People often feel healthier after they’ve started dieting and exercising, and often attribute this to the weight loss alone. In truth, weight loss is often just a temporary side effect, because physical activity is what makes you feel truly good.

Regular exercise is a much better indicator of health than weight, because no matter how much people weigh, active people are simply healthier.

Time and time again, studies show that when it comes to predicting early deaths, exercise levels are ten times more indicative than measures of obesity.

The first study to analyze the importance of weight versus exercise was carried out on London transport employees in 1949. British doctor Jeremy Morris collected data from 31,000 men who were either bus drivers or bus conductors.

Predictably, drivers didn’t get much physical activity, as they sat in the driver’s seat most of the time. Conductors, on the other hand, climbed nearly 500 steps a day while collecting fares on London’s double-decker buses.

The studies found that conductors were 30 percent less likely to have a heart attack. Furthermore, the heart attacks they did suffer from were less life-threatening.

But what if being active simply made conductors slimmer and thus healthier? In a clever twist to the study, Morris also compared employees’ waistlines with the potential risk of heart attack.

Indeed, conductors were thinner, but Morris also discovered that even the heaviest conductors were still less likely to suffer a heart attack than were the sedentary drivers.

The fact that a healthy body does not necessarily equal a thin body is especially true for the elderly.

Once you pass the age of 60, it becomes more dangerous to weigh too little than to weigh too much. Older people are more prone to serious illnesses, and a certain level of fat can act as a buffer against debilitating weight loss that can stem from a prolonged illness.

Therefore, to be as healthy as possible, it’s better to focus on exercise over weight loss.

Why Diets Make Us Fat Key Idea #7: Eliminate bad habits and form good ones for a healthier life.

Doing something over and over will soon make that action become second nature. Such a habit is great when it comes to looking both ways before crossing a road, but bad if it means you beeline for the freezer and your favorite ice cream whenever you feel stressed.

So instead of straining your willpower, cultivate positive habits to maintain a healthy lifestyle.

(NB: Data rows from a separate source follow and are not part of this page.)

(* ===== verification/Pmm.v ===== *)
(** * src/mm/pmm.c: the physical frame allocator

    State: the bitmap (one bit per 4 KiB frame, set = used), the 8-bit
    reference counts, the frame limit, the page counters and the search hint.
    Every public operation runs under [g_pmm_lock], so an operation is one
    atomic function of the state. The two static arrays are total functions of
    their index. [__kernel_start]/[__kernel_end] come from the linker script
    and are arguments of [pmm_init]. *)
From S2P Require Import Prelude.
Open Scope tach_scope.

(** ** Definitions *)

Definition PAGE_SIZE : Z := 4096.
Definition PAGE_SHIFT : Z := 12.
Definition PMM_MAX_PHYS_ADDR : Z := 1 .<< 32.
Definition PMM_MAX_FRAMES : Z := PMM_MAX_PHYS_ADDR / PAGE_SIZE.
Definition PMM_REF_SATURATED : Z := 255.

Record mem_region := MemRegion { mr_base : Z; mr_size : Z; mr_type : Z }.
Definition MEM_REGION_USABLE : Z := 1.

Record pmm := Pmm {
  g_frame_bitmap : Z -> Z;
  g_frame_refs : Z -> Z;
  g_frame_limit : Z;
  g_total_pages : Z;
  g_free_pages : Z;
  g_search_start : Z
}.

Definition set_bitmap f st :=
  Pmm f (g_frame_refs st) (g_frame_limit st) (g_total_pages st) (g_free_pages st) (g_search_start st).
Definition set_refs f st :=
  Pmm (g_frame_bitmap st) f (g_frame_limit st) (g_total_pages st) (g_free_pages st) (g_search_start st).
Definition set_limit x st :=
  Pmm (g_frame_bitmap st) (g_frame_refs st) x (g_total_pages st) (g_free_pages st) (g_search_start st).
Definition set_total x st :=
  Pmm (g_frame_bitmap st) (g_frame_refs st) (g_frame_limit st) x (g_free_pages st) (g_search_start st).
Definition set_free_pages x st :=
  Pmm (g_frame_bitmap st) (g_frame_refs st) (g_frame_limit st) (g_total_pages st) x (g_search_start st).
Definition set_search x st :=
  Pmm (g_frame_bitmap st) (g_frame_refs st) (g_frame_limit st) (g_total_pages st) (g_free_pages st) x.

Definition frame_mask (frame : Z) : Z := u8 (1 .<< (frame .& 7)).

Definition frame_is_used (st : pmm) (frame : Z) : bool :=
  negb (g_frame_bitmap st (frame .>> 3) .& frame_mask frame =? 0).

Definition frame_set_used (frame : Z) (st : pmm) : pmm :=
  let byte := frame .>> 3 in
  let mask := frame_mask frame in
  let st := if g_frame_bitmap st byte .& mask =? 0 then
              let st := set_bitmap (upd (g_frame_bitmap st) byte (g_frame_bitmap st byte .| mask)) st in
              if negb (g_free_pages st =? 0) then set_free_pages (g_free_pages st - 1) st else st
            else st in
  if g_frame_refs st frame =? 0 then set_refs (upd (g_frame_refs st) frame 1) st else st.

Definition frame_set_free (frame : Z) (st : pmm) : pmm :=
  let byte := frame .>> 3 in
  let mask := frame_mask frame in
  let st := if negb (g_frame_bitmap st byte .& mask =? 0) then
              let st := set_bitmap (upd (g_frame_bitmap st) byte
                                        (g_frame_bitmap st byte .& u8 (Z.lnot mask))) st in
              set_free_pages (g_free_pages st + 1) st
            else st in
  set_refs (upd (g_frame_refs st) frame 0) st.

Definition region_first_frame (start : Z) : Z := u64 (start + PAGE_SIZE - 1) .>> PAGE_SHIFT.

Definition region_last_frame (start size : Z) : Z :=
  let end_ := u64 (start + size) in
  let end_ := if (end_ <? start) || (PMM_MAX_PHYS_ADDR <? end_) then PMM_MAX_PHYS_ADDR else end_ in
  end_ .>> PAGE_SHIFT.

Definition pmm_mark_region_free (start size : Z) (st : pmm) : pmm :=
  let first := region_first_frame start in
  let last := region_last_frame start size in
  let last := if g_frame_limit st <? last then g_frame_limit st else last in
  for_range first last frame_set_free st.

Definition pmm_mark_region_used (start size : Z) (st : pmm) : pmm :=
  let first := start .>> PAGE_SHIFT in
  let end_ := u64 (start + size) in
  let end_ := if (end_ <? start) || (PMM_MAX_PHYS_ADDR <? end_) then PMM_MAX_PHYS_ADDR else end_ in
  let last := u64 (end_ + PAGE_SIZE - 1) .>> PAGE_SHIFT in
  let last := if g_frame_limit st <? last then g_frame_limit st else last in
  for_range first last frame_set_used st.

(** The frame past the end of a region of the memory map (first loop of
    [pmm_init]). *)
Definition region_frame_end (r : mem_region) : Z :=
  let end_ := u64 (mr_base r + mr_size r) in
  let end_ := if (end_ <? mr_base r) || (PMM_MAX_PHYS_ADDR <? end_) then PMM_MAX_PHYS_ADDR else end_ in
  end_ .>> PAGE_SHIFT.

Definition pmm_zero : pmm := Pmm (fun _ => 255) (fun _ => 0) 0 0 0 1.

(** The three loops of [pmm_init] over the memory map. *)
Definition init_limit (memory_map : list mem_region) : Z :=
  let limit := fold_left (fun lim r => if lim <? region_frame_end r then region_frame_end r else lim)
                         memory_map 0 in
  if PMM_MAX_FRAMES <? limit then PMM_MAX_FRAMES else limit.

Definition mark_usable (memory_map : list mem_region) (st : pmm) : pmm :=
  fold_left (fun st r => if mr_type r =? MEM_REGION_USABLE
                         then pmm_mark_region_free (mr_base r) (mr_size r) st else st)
            memory_map st.

Definition mark_reserved (memory_map : list mem_region) (st : pmm) : pmm :=
  fold_left (fun st r => if negb (mr_type r =? MEM_REGION_USABLE)
                         then pmm_mark_region_used (mr_base r) (mr_size r) st else st)
            memory_map st.

Definition pmm_init (memory_map : list mem_region) (kernel_start kernel_end : Z) : pmm :=
  let st := set_limit (init_limit memory_map) pmm_zero in
  let st := mark_usable memory_map st in
  let st := mark_reserved memory_map st in
  let st := pmm_mark_region_used 0 PAGE_SIZE st in
  let st := pmm_mark_region_used 0x8000 PAGE_SIZE st in
  let st := pmm_mark_region_used kernel_start (kernel_end - kernel_start) st in
  set_total (g_free_pages st) st.

(** [for (frame = begin; frame < end; frame++) if (!frame_is_used(frame))]. *)
Fixpoint scan_free (st : pmm) (n : nat) (frame : Z) : option Z :=
  match n with
  | O => None
  | S n' => if negb (frame_is_used st frame) then Some frame else scan_free st n' (frame + 1)
  end.

Definition scan_range (st : pmm) (begin end_ : Z) : option Z :=
  scan_free st (Z.to_nat (end_ - begin)) begin.

Definition take_frame (frame : Z) (st : pmm) : pmm :=
  let st := frame_set_used frame st in
  set_refs (upd (g_frame_refs st) frame 1) st.

(** The physical address of the frame, 0 when there is none. *)
Definition pmm_alloc_frame (st : pmm) : pmm * Z :=
  let hit := match scan_range st (g_search_start st) (g_frame_limit st) with
             | Some f => Some f
             | None => scan_range st 1 (g_search_start st)
             end in
  match hit with
  | Some frame => (set_search (frame + 1) (take_frame frame st), frame .<< PAGE_SHIFT)
  | None => (st, 0)
  end.

(** The checks shared by retain, free and refcount. *)
Definition bad_frame_address (st : pmm) (frame_address : Z) : bool :=
  (frame_address =? 0) || negb (frame_address .& (PAGE_SIZE - 1) =? 0) ||
  (g_frame_limit st <=? frame_address .>> PAGE_SHIFT).

Definition pmm_retain_frame (frame_address : Z) (st : pmm) : pmm * bool :=
  if bad_frame_address st frame_address then (st, false)
  else
    let frame := frame_address .>> PAGE_SHIFT in
    let retained := frame_is_used st frame && negb (g_frame_refs st frame =? 0) &&
                    negb (g_frame_refs st frame =? PMM_REF_SATURATED) in
    (if retained then set_refs (upd (g_frame_refs st) frame (g_frame_refs st frame + 1)) st else st,
     retained).

Definition pmm_free_frame (frame_address : Z) (st : pmm) : pmm :=
  if bad_frame_address st frame_address then st
  else
    let frame := frame_address .>> PAGE_SHIFT in
    if frame_is_used st frame && negb (g_frame_refs st frame =? 0) then
      let st := set_refs (upd (g_frame_refs st) frame (g_frame_refs st frame - 1)) st in
      if g_frame_refs st frame =? 0 then
        let st := frame_set_free frame st in
        if frame <? g_search_start st then set_search frame st else st
      else st
    else st.

Definition pmm_frame_refcount (frame_address : Z) (st : pmm) : Z :=
  if bad_frame_address st frame_address then 0
  else g_frame_refs st (frame_address .>> PAGE_SHIFT).

(** The scan of [pmm_alloc_aligned_pages]; [run] and [first] are its locals. *)
Fixpoint scan_run (st : pmm) (count align : Z) (n : nat) (frame run first : Z) : option Z :=
  match n with
  | O => None
  | S n' =>
      if (run =? 0) && negb (frame .& (align - 1) =? 0) then
        scan_run st count align n' (frame + 1) run first
      else if negb (frame_is_used st frame) then
        let first := if run =? 0 then frame else first in
        if run + 1 =? count then Some first
        else scan_run st count align n' (frame + 1) (run + 1) first
      else scan_run st count align n' (frame + 1) 0 first
  end.

Definition pmm_alloc_aligned_pages (count alignment_pages : Z) (st : pmm) : pmm * Z :=
  if (count =? 0) || (alignment_pages =? 0) then (st, 0)
  else
    match scan_run st count alignment_pages (Z.to_nat (g_frame_limit st - 1)) 1 0 0 with
    | Some first =>
        let st := for_range 0 count (fun i => take_frame (first + i)) st in
        (set_search (first + count) st, first .<< PAGE_SHIFT)
    | None => (st, 0)
    end.

Definition pmm_alloc_pages (count : Z) (st : pmm) : pmm * Z := pmm_alloc_aligned_pages count 1 st.

Definition pmm_free_pages (pages count : Z) (st : pmm) : pmm :=
  for_range 0 count (fun i => pmm_free_frame (u64 (pages + i * PAGE_SIZE))) st.

(** ** The bitmap *)
Section Bitmap.
Implicit Types (st : pmm) (f g : Z).

Lemma frame_mask_eq f : 0 <= f -> frame_mask f = 1 .<< (f mod 8).
Proof.
  intros. unfold frame_mask. replace 7 with (2 ^ 3 - 1) by done.
  rewrite land_low_mask by lia. change (2 ^ 3) with 8.
  apply u8_small. unfold is_u8. rewrite Z.shiftl_1_l.
  pose proof (Z.mod_pos_bound f 8 ltac:(lia)).
  split; [lia|]. apply Z.pow_lt_mono_r; lia.
Qed.

Lemma frame_byte_eq f : f .>> 3 = f / 8.
Proof. by rewrite Z.shiftr_div_pow2 by lia. Qed.

Lemma frame_is_used_bit st f :
  0 <= f -> frame_is_used st f = Z.testbit (g_frame_bitmap st (f / 8)) (f mod 8).
Proof.
  intros. unfold frame_is_used. rewrite frame_mask_eq, frame_byte_eq by done.
  rewrite land_pow2_testbit by (apply Z.mod_pos_bound; lia). by rewrite negb_involutive.
Qed.

Lemma mask_testbit f i : 0 <= f -> 0 <= i < 8 -> Z.testbit (frame_mask f) i = (i =? f mod 8).
Proof.
  intros. rewrite frame_mask_eq, Z.shiftl_1_l by done.
  pose proof (Z.mod_pos_bound f 8 ltac:(lia)).
  destruct (Z.eqb_spec i (f mod 8)) as [->|].
  - by rewrite Z.pow2_bits_true by lia.
  - by rewrite Z.pow2_bits_false by lia.
Qed.

Lemma inv_mask_testbit f i :
  0 <= f -> 0 <= i < 8 -> Z.testbit (u8 (Z.lnot (frame_mask f))) i = negb (i =? f mod 8).
Proof.
  intros. unfold u8. rewrite Z.mod_pow2_bits_low, Z.lnot_spec by lia. by rewrite mask_testbit.
Qed.

Lemma frame_eq f g : 0 <= f -> 0 <= g -> (f / 8 =? g / 8) && (f mod 8 =? g mod 8) = (f =? g).
Proof.
  intros. pose proof (Z.div_mod f 8 ltac:(lia)). pose proof (Z.div_mod g 8 ltac:(lia)).
  destruct (Z.eqb_spec f g) as [->|]; [by rewrite !Z.eqb_refl|].
  destruct (Z.eqb_spec (f / 8) (g / 8)), (Z.eqb_spec (f mod 8) (g mod 8)); simpl; lia.
Qed.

Over half the things you do on a regular basis are automatic habits. The more you do something, the harder it is not to do it again. If you build positive habits, you can use your limited willpower for other things.

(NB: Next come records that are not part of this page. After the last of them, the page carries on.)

(* ===== verification/Fd.v ===== *)
(** * src/proc/fd.c: descriptor tables

    The pool of [FD_TABLE_POOL_SIZE] tables and the per-slot bookkeeping. A
    table pointer is an index into the pool and a NULL pointer is [None]. The
    code calls two optional hooks of a vnode, [ops->dup] and [ops->release];
    they are the operations of the class [VnodeHooks], over the state [W] that
    the owner of the vnodes keeps. Pipe.v provides the instance of anonymous
    pipes and proves the promise the hooks make there. *)
From S2P Require Import Prelude.

(** ** The interface to vnode owners *)
Class VnodeHooks (V W : Type) := {
  vnode_dup : V -> W -> W;
  vnode_release : V -> W -> W
}.

Definition FD_TABLE_SIZE : nat := 256.
Definition FD_TABLE_POOL_SIZE : nat := 32.

Section Fd.
Context {V W : Type} `{EqDecision V} `{VnodeHooks V W}.

(** ** Definitions *)

(** A slot with a NULL vnode is [None]. *)
Record fd_entry := FdEntry { fe_vnode : V; fe_flags : Z; fe_offset : Z }.
Record fd_table := FdTable { ft_entries : list (option fd_entry); ft_refcount : Z }.

Record fds := Fds {
  g_fd_tables : list fd_table;
  g_fd_table_used : list bool;
  vn_refcount : V -> Z;           (* vnode->refcount *)
  fd_world : W
}.

Definition empty_table (refcount : Z) : fd_table :=
  FdTable (replicate FD_TABLE_SIZE None) refcount.

Definition set_tables f (s : fds) := Fds (f (g_fd_tables s)) (g_fd_table_used s) (vn_refcount s) (fd_world s).
Definition set_used f (s : fds) := Fds (g_fd_tables s) (f (g_fd_table_used s)) (vn_refcount s) (fd_world s).
Definition set_refcount (v : V) (n : Z) (s : fds) :=
  Fds (g_fd_tables s) (g_fd_table_used s)
      (fun v' => if decide (v' = v) then n else vn_refcount s v') (fd_world s).
Definition set_world f (s : fds) := Fds (g_fd_tables s) (g_fd_table_used s) (vn_refcount s) (f (fd_world s)).

(** [table->entries[fd] = e] *)
Definition set_entry (t fd : nat) (e : option fd_entry) : fds -> fds :=
  set_tables (alter (fun tb => FdTable (<[fd := e]> (ft_entries tb)) (ft_refcount tb)) t).

Definition fd_notify_dup (v : V) : fds -> fds := set_world (vnode_dup v).
Definition fd_notify_release (v : V) : fds -> fds := set_world (vnode_release v).

Definition entry_at (s : fds) (t fd : nat) : option fd_entry :=
  tb ← g_fd_tables s !! t; mjoin (ft_entries tb !! fd).

Definition fd_table_create (s : fds) : fds * option nat :=
  match find_from (fun i => negb (default true (g_fd_table_used s !! i))) 0 FD_TABLE_POOL_SIZE with
  | Some i => (set_tables <[i := empty_table 1]> (set_used <[i := true]> s), Some i)
  | None => (s, None)
  end.

(** One iteration of the loop of [fd_table_clone]. *)
Definition clone_slot (source clone fd : nat) (s : fds) : fds :=
  match entry_at s source fd with
  | None => s
  | Some e =>
      let s := set_entry clone fd (Some e) s in
      let s := set_refcount (fe_vnode e) (vn_refcount s (fe_vnode e) + 1) s in
      fd_notify_dup (fe_vnode e) s
  end.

How long does it take to establish a habit? People often cite 21 days, but this is a minimum. In fact, the time it takes to develop a habit varies from situation to situation, but on average, it takes around two months for an action to become ingrained.

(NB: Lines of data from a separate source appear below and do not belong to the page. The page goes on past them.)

Lemma pipe_read_fifo_witness :
  match pipe_read [demo_gap] true 2 demo_pipe with
  | Some (p', r, out) => r = 2 /\ out = [7; 8] /\ exists k, read_done [demo_gap] 2 demo_pipe p' r out k
  | None => False
  end.
Proof.
  pose proof (pipe_read_fifo [demo_gap] 2 demo_pipe demo_pipe_wf
    ltac:(apply Forall_cons; split; [exact demo_gap_well_behaved|apply Forall_nil_2]) eq_refl) as H.
  assert (E : exists p', pipe_read [demo_gap] true 2 demo_pipe = Some (p', 2, [7; 8]))
    by (eexists; vm_compute; reflexivity).
  destruct E as [p' E]. rewrite E in H |- *. destruct H as [_ H]. auto.
Defined.

(** C24: when the other processes only read, [pipe_write] accounts for every
    byte: what it wrote is a prefix of its buffer, appended to the pipe in
    order and read by the others from the front, and the result is the number
    of bytes written; a partial write happens only when the readers are gone or
    a signal arrives on a full pipe; nothing written gives [-EPIPE] with
    SIGPIPE, or [-EINTR]. The broken pipe is seen whenever it happens: with no
    reader at the start the call writes nothing, sends SIGPIPE and returns
    [-EPIPE]; the last byte goes in only while there is a reader; and once the
    readers are gone the call does not wait. With a reader that stays and
    makes room, the write of [n] bytes returns [n] after at most [n + 1]
    releases of the lock. *)
Theorem pipe_write_fifo (env : list gap) (bs : list Z) (p : pipe) :
  pipe_wf p -> Forall (fun g => drains (others g)) env -> Z.of_nat (length bs) < 2 ^ 31 ->
  match pipe_write env true bs p with
  | Some (p', r, sig) => pipe_wf p' /\ exists n d, (n <= length bs)%nat /\
      contents p ++ take n bs = d ++ contents p' /\ write_done bs 0 p' r sig n
  | None => True
  end /\
  (p_readers p <= 0 -> bs <> [] -> pipe_write env true bs p = Some (p, - EPIPE, true)) /\
  (Exists (fun g => forall q, p_readers (others g q) <= 0) env -> pipe_write env true bs p <> None) /\
  (0 < p_readers p -> (length bs + 1 <= length env)%nat ->
   Forall (fun g => keeps_reading (others g) /\ interrupted g = false) env ->
   exists p', pipe_write env true bs p = Some (p', Z.of_nat (length bs), false)).
Proof.
  intros Hwf Henv Hlen. unfold pipe_write. simpl. split_and!.
  - by apply pipe_write_loop_spec.
  - intros Hr Hbs. by apply (pipe_write_loop_broken env bs 0 p).
  - apply pipe_write_loop_gone.
  - intros Hr Hle Hk. apply (pipe_write_loop_completes env bs 0 p); [done| |lia|lia|done|].
    + rewrite Forall_forall in *. intros g Hg. destruct (Hk g Hg) as [? ?].
      split_and!; [|done|done]. intros q Hq. by apply (Henv g Hg).
    + destruct (_ =? _); lia.
Qed.

(** A reader that takes everything out. *)
Definition demo_drain : gap :=
  Gap false (fun p => let '(p', _) := ring_read (Z.to_nat (p_data_size p)) p in
                      set_data_size (p_data_size p' - p_data_size p) p').

Lemma demo_drain_drains : drains (others demo_drain).
Proof.
  intros p Hp. simpl. pose proof (pw_size _ Hp).
  pose proof (ring_take p (p_data_size p) Hp ltac:(lia)) as Ht.
  destruct (ring_read _ p) as [p' out]. destruct Ht as (H1 & _ & H3 & _). split; [exact H1|]. by exists out.
Qed.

There are steps you can take to ensure good habits are formed successfully.

First, make sure your goal is realistic. Setting unrealistic goals is a surefire way to disappoint yourself and fall off the wagon. Instead of setting a goal to jog five times a week, try resolving to take a walk three times a week.

Second, be consistent. Missing one day isn’t disastrous, but missing a week will throw you off course. One tip for maintaining a routine is to keep a record of the days you’ve completed.

Third, remember that it’s easier to break bad habits by replacing them with positive ones.

All habits involve doing something, so you can’t replace them by doing nothing instead. For example, if you like to snack on salty chips, it won’t be enough to not eat them – instead, try replacing the chips with fresh fruit or nuts.

Remember: when you change your habits, you change your life!

In Review: Why Diets Make Us Fat Book Summary

The key message in this book:

Your body is much better at regulating your weight than any diet. If you learn to be responsive to your body’s hunger cues and exercise regularly, you’ll be on the right path toward better health.

Actionable Advice

Select one healthy habit and cultivate it slowly.

Don’t change your diet, exercise regime and television schedule all at the same time; that’s too much of a shock to your limited stores of willpower. If there’s one habit that will improve your life today and for the rest of your days, it’s being physically active!